A special owner: Catherine of Aragon’s breviary

On 14 November 1501, Catalina de Aragón, daughter of Isabel of Castile and Ferdinand of Aragón, was married to Arthur, Prince of Wales, at old St Paul’s Cathedral in London. The couple lived in Ludlow Castle on the Welsh border for several months, until in Spring 1502 they both fell ill, probably to the ‘sweating sickness’. Arthur died on 2 April 1502; Catherine recovered to find herself a widow. She resided in virtual imprisonment in Durham House in London while her relations on both sides determined what was to happen to her and her dowry.

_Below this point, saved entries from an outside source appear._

(* ===== verification/_CoqProject ===== *)
-Q . S2P
Prelude.v
Riscv.v
Numeral.v
Memory.v
Bytes.v
Ring.v
CString.v
Spinlock.v
State.v
Kalloc.v
Vm.v
PageTable.v
AddrSpace.v
UserMem.v
CopyUser.v
VmProps.v
Sched.v
Uart.v
Printf.v
UartSpec.v
Sleeplock.v
Lru.v
Bio.v
Bcache.v
Cache.v
CacheOps.v
Log.v
LogSpec.v
LogCrash.v
LogProps.v
Fs.v
Dir.v
Pipe.v
UserIO.v
FsSpec.v
PipeSpec.v
Console.v
ConsoleSpec.v
File.v
Proc.v
Args.v
Exec.v
Sysfile.v
Sysproc.v
Syscall.v
Virtio.v
VirtioSpec.v
Trap.v
ProcSpec.v
TrapSpec.v
Boot.v
Asm.v
Initcode.v
ExecArgs.v
Uprog.v
Ulib.v
Uprintf.v
Umalloc.v
UmallocSpec.v
UmallocProps.v
UmallocClient.v
Sh.v
ShLex.v
ShParse.v
ShSpec.v
ShTotal.v
ShRun.v
Utils.v
UtilsSpec.v
Grep.v
GrepSpec.v
Mkfs.v
MkfsSpec.v
MkfsMain.v
MkfsView.v
Grind.v
Utest.v
UtFs.v
Usertests.v
UsertestsSpec.v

On 11 June, 1509, she was married again to Arthur’s younger brother, who had just ascended the English throne as Henry VIII. She was by now twenty-three years of age; the king was a few days short of his eighteenth birthday. The Pope granted a dispensation for Henry to marry his brother’s widow, which was illegal, on the grounds that the marriage to Arthur was never consummated. The rest, as they say, is history. The book shown here is a Breviary (see ‘Ritual and Liturgy’), which contained all the liturgical texts for the Roman office. It is a small 16o, for devotional rather than ritual use. In the fly-leaf it bears the inscription: ‘este libro es de la p[rince]sa de galis’. While nothing else attests to the ownership of Catherine of Aragon, the date fits the year of her first marriage and brief ownership of the title ‘princesa de galis’. Later, by a nice irony of history, it bears the marks of the censorship of the word ‘Pape’, which was one of the consequences of her ill-fated second marriage. In the eighteenth century it was purchased by Marmaduke Fothergill, who left his large collection of liturgical books to York Minster. BC

Breviarium secundum consuetudinem usus Romanum. [Paris], p[er] Thielma[n]nu[m] Keruer Parisiis impressum. [1502].